WORK TASK:
After locating the line with "Definition get_attribute (e" in the data that follows, return it and every later line exactly, up to and including the line with "[current_url] and [body_text]".

INFORMATION GIVEN:
(** * LeadScrapeMap: the lead scraper, its post-processing and its history store

    A shallow embedding of [google_maps_scraper.py] and [database.py].

    - Python [str] values are [string]s whose characters are read as the
      code points U+0000..U+00FF.  On that range [\d] of [re] and the digits
      of [float()] are exactly '0'..'9', [str.isspace] holds of 9..13,
      28..32, 133 and 160, and [str.lower] shifts 'A'..'Z' and
      U+00C0..U+00DE (U+00D7 apart) by 32.
    - A lead is the Python dict the scraper builds: a [gmap string string].
    - The browser is an environment: what a selector finds, what a click
      opens and which driver call raises are data of the run.  [time.sleep]
      and the progress callback (an observer, taken not to raise) are left
      out.
    - Python floats are IEEE binary64 values, as [spec_float].
    - [extract_phone_number] is defined in the source and called nowhere. *)

From Stdlib Require Import ZArith Ascii String.
From Stdlib Require Import Floats.SpecFloat.
From stdpp Require Import gmap strings list.

Local Open Scope Z_scope.
Local Open Scope nat_scope.

(** ** Python string primitives *)

Module Py.

Definition code (c : ascii) : N := N_of_ascii c.

Definition between (lo hi : N) (c : ascii) : bool :=
  ((lo <=? code c) && (code c <=? hi))%N.

(** [\d] and the digits of [float()] *)
Definition is_digit (c : ascii) : bool := between 48 57 c.

Definition is_upper_az (c : ascii) : bool := between 65 90 c.
Definition is_lower_az (c : ascii) : bool := between 97 122 c.
Definition is_alpha_az (c : ascii) : bool := is_upper_az c || is_lower_az c.

(** [str.isspace] of one character *)
Definition is_space (c : ascii) : bool :=
  between 9 13 c || between 28 32 c || (code c =? 133)%N || (code c =? 160)%N.

(** [str.lower] of one character *)
Definition lower_char (c : ascii) : ascii :=
  if is_upper_az c || (between 192 222 c && negb (code c =? 215)%N)
  then ascii_of_N (code c + 32) else c.

Fixpoint lower (s : string) : string :=
  match s with
  | EmptyString => EmptyString
  | String c s' => String (lower_char c) (lower s')
  end.

(** truth value of a [str] *)
Definition truthy (s : string) : bool :=
  match s with EmptyString => false | String _ _ => true end.

Fixpoint lstrip (s : string) : string :=
  match s with
  | EmptyString => EmptyString
  | String c s' => if is_space c then lstrip s' else s
  end.

Fixpoint rstrip (s : string) : string :=
  match s with
  | EmptyString => EmptyString
  | String c s' =>
      let r := rstrip s' in
      if is_space c && negb (truthy r) then EmptyString else String c r
  end.

(** [s.strip()] *)
Definition strip (s : string) : string := rstrip (lstrip s).

(** [s.startswith(p)] *)
Definition startswith (s p : string) : bool := String.prefix p s.

(** [s.replace(old, new)] for a non-empty [old]: occurrences are taken left
    to right without overlap; [skip] counts the characters of a matched
    occurrence still to be dropped. *)
Fixpoint replace_go (old new : string) (skip : nat) (s : string) : string :=
  match s with
  | EmptyString => EmptyString
  | String c s' =>
      match skip with
      | S k => replace_go old new k s'
      | O =>
          if String.prefix old s
          then new +:+ replace_go old new (String.length old - 1) s'
          else String c (replace_go old new 0 s')
      end
  end.

Definition replace (old new s : string) : string := replace_go old new 0 s.

(** [''.join(c for c in s if keep(c))] *)
Fixpoint filter_chars (keep : ascii -> bool) (s : string) : string :=
  match s with
  | EmptyString => EmptyString
  | String c s' =>
      if keep c then String c (filter_chars keep s') else filter_chars keep s'
  end.

(** the longest prefix of characters in a class, and what follows it *)
Fixpoint span (p : ascii -> bool) (s : string) : string * string :=
  match s with
  | EmptyString => (EmptyString, EmptyString)
  | String c s' =>
      if p c then let '(a, b) := span p s' in (String c a, b)
      else (EmptyString, s)
  end.

(** [x or ""] for an optional string *)
Definition or_empty (x : option string) : string := default "" x.

(** truth value of an optional string ([None] and [""] are false) *)
Definition truthy_opt (x : option string) : bool :=
  match x with Some s => truthy s | None => false end.

End Py.

(** ** [create_whatsapp_link] *)

(** [re.sub(r'[^\d+]', '', phone)] *)
Definition keep_digit_plus (c : ascii) : bool :=
  Py.is_digit c || (Py.code c =? 43)%N.

Definition clean_phone (phone : string) : string :=
  Py.filter_chars keep_digit_plus phone.

Definition create_whatsapp_link (phone : string) : string :=
  if negb (Py.truthy phone) then ""
  else
    let clean := clean_phone phone in
    if Py.truthy clean then "https://wa.me/" +:+ clean else "".

(** ** [extract_email]

    [re.search] of [[a-zA-Z0-9._%+-]+@[a-zA-Z0-9.-]+\.[a-zA-Z]{2,}]: the
    leftmost match, each [+] greedy and giving characters back when what
    follows it fails. *)

Definition email_local_char (c : ascii) : bool :=
  Py.is_alpha_az c || Py.is_digit c ||
  existsb (fun k => (Py.code c =? k)%N) [46; 95; 37; 43; 45]%N.

Definition email_domain_char (c : ascii) : bool :=
  Py.is_alpha_az c || Py.is_digit c ||
  existsb (fun k => (Py.code c =? k)%N) [46; 45]%N.

(** [\.[a-zA-Z]{2,}] at the head of [s] *)
Definition email_tld (s : string) : option string :=
  match s with
  | String c s' =>
      if (Py.code c =? 46)%N then
        let letters := fst (Py.span Py.is_alpha_az s') in
        if 2 <=? String.length letters then Some (String c letters) else None
      else None
  | EmptyString => None
  end.

(** after one domain character: more of them first, the top-level part here
    when that fails *)
Fixpoint email_domain_rest (s : string) : option string :=
  match s with
  | String c s' =>
      if email_domain_char c then
        match email_domain_rest s' with
        | Some m => Some (String c m)
        | None => email_tld s
        end
      else email_tld s
  | EmptyString => None
  end.

Definition email_domain (s : string) : option string :=
  match s with
  | String c s' =>
      if email_domain_char c then String c <$> email_domain_rest s' else None
  | EmptyString => None
  end.

(** [@] and the domain at the head of [s] *)
Definition email_at (s : string) : option string :=
  match s with
  | String c s' =>
      if (Py.code c =? 64)%N then String c <$> email_domain s' else None
  | EmptyString => None
  end.

Fixpoint email_local_rest (s : string) : option string :=
  match s with
  | String c s' =>
      if email_local_char c then
        match email_local_rest s' with
        | Some m => Some (String c m)
        | None => email_at s
        end
      else email_at s
  | EmptyString => None
  end.

(** the pattern matched at the head of [s] *)
Definition email_match (s : string) : option string :=
  match s with
  | String c s' =>
      if email_local_char c then String c <$> email_local_rest s' else None
  | EmptyString => None
  end.

Fixpoint email_search (s : string) : option string :=
  match email_match s with
  | Some m => Some m
  | None =>
      match s with
      | String _ s' => email_search s'
      | EmptyString => None
      end
  end.

Definition extract_email (text : string) : string :=
  if negb (Py.truthy text) then ""
  else match email_search text with Some m => m | None => "" end.

(** ** The detail view and [extract_business_details] *)

(** A Selenium element: its visible text and its attributes
    ([get_attribute] is [None] for an attribute that is not set). *)
Record WebElement := {
  text : string;
  attributes : gmap string string
}.

Definition get_attribute (e : WebElement) (a : string) : option string :=
  attributes e !! a.

(** The page the driver shows: [elements] gives, per CSS selector, the first
    element it matches ([safe_find_element] is [None] where there is none);
    [current_url] and [body_text] are [None] when reading them raises. *)
Record DetailView := {
  current_url : option string;
  elements : gmap string WebElement;
  body_text : option string
}.

Definition safe_find_element (driver : DetailView) (selector : string)
  : option WebElement := elements driver !! selector.

Abbreviation Lead := (gmap string string).

(** [lead[k]] and [lead.get(k, '')]; every key read with [lead[k]] is one the
    scraper has set *)
Definition field (lead : Lead) (k : string) : string := default "" (lead !! k).

Definition business_name_of (lead : Lead) : string := field lead "Business Name".

(** [for x in xs: ... if ...: ...; break]: the first candidate that yields *)
Fixpoint first_hit {A B : Type} (f : A -> option B) (xs : list A) : option B :=
  match xs with
  | [] => None
  | x :: xs' => match f x with Some b => Some b | None => first_hit f xs' end
  end.

Definition name_selectors : list string :=
  ["h1.DUwDvf"; "h1.fontHeadlineLarge"; "div.lMbq3e h1"; "h1"].

Definition address_selectors : list string :=
  ["button[data-item-id='address'] div.fontBodyMedium";
   "button[data-item-id='address']";
   "button[data-tooltip='Copy address'] div.fontBodyMedium";
   "div[data-item-id='address']"].

Definition phone_selectors : list string :=
  ["button[data-item-id^='phone:tel'] div.fontBodyMedium";
   "button[data-item-id^='phone'] div.fontBodyMedium";
   "button[data-tooltip='Copy phone number'] div.fontBodyMedium";
   "a[data-item-id^='phone']"].

Definition website_selectors : list string :=
  ["a[data-item-id='authority']";
   "a[data-tooltip='Open website']";
   "a[aria-label*='website']"].

Definition try_name (driver : DetailView) (selector : string) : option string :=
  match safe_find_element driver selector with
  | Some elem =>
      if Py.truthy (Py.strip (text elem)) then Some (Py.strip (text elem))
      else None
  | None => None
  end.

(** [elem.text.strip() if elem.text else elem.get_attribute("aria-label")],
    kept when it is true *)
Definition text_or_label (elem : WebElement) : option string :=
  let t := if Py.truthy (text elem) then Some (Py.strip (text elem))
           else get_attribute elem "aria-label" in
  if Py.truthy_opt t then t else None.

Definition try_labelled (prefix : string) (driver : DetailView)
    (selector : string) : option string :=
  match safe_find_element driver selector with
  | Some elem =>
      (fun t => Py.strip (Py.replace prefix "" t)) <$> text_or_label elem
  | None => None
  end.

Definition try_website (driver : DetailView) (selector : string)
  : option string :=
  match safe_find_element driver selector with
  | Some elem =>
      match get_attribute elem "href" with
      | Some href =>
          if Py.truthy href && negb (Py.startswith href "https://www.google.com")
          then Some href else None
      | None => None
      end
  | None => None
  end.

Definition empty_lead : Lead :=
  <["Reviews" := ""]> (<["Rating" := ""]> (<["Google Maps Link" := ""]>
  (<["Email" := ""]> (<["Website" := ""]> (<["WhatsApp Link" := ""]>
  (<["Phone" := ""]> (<["Address" := ""]> (<["Business Name" := ""]> ∅)))))))).

(** [lead[k] = v] when the step produced a value *)
Definition set_if (k : string) (v : option string) (lead : Lead) : Lead :=
  match v with Some s => <[k := s]> lead | None => lead end.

TASK SOLUTION:
Definition get_attribute (e : WebElement) (a : string) : option string :=
  attributes e !! a.

(** The page the driver shows: [elements] gives, per CSS selector, the first
    element it matches ([safe_find_element] is [None] where there is none);
    [current_url] and [body_text] are [None] when reading them raises. *)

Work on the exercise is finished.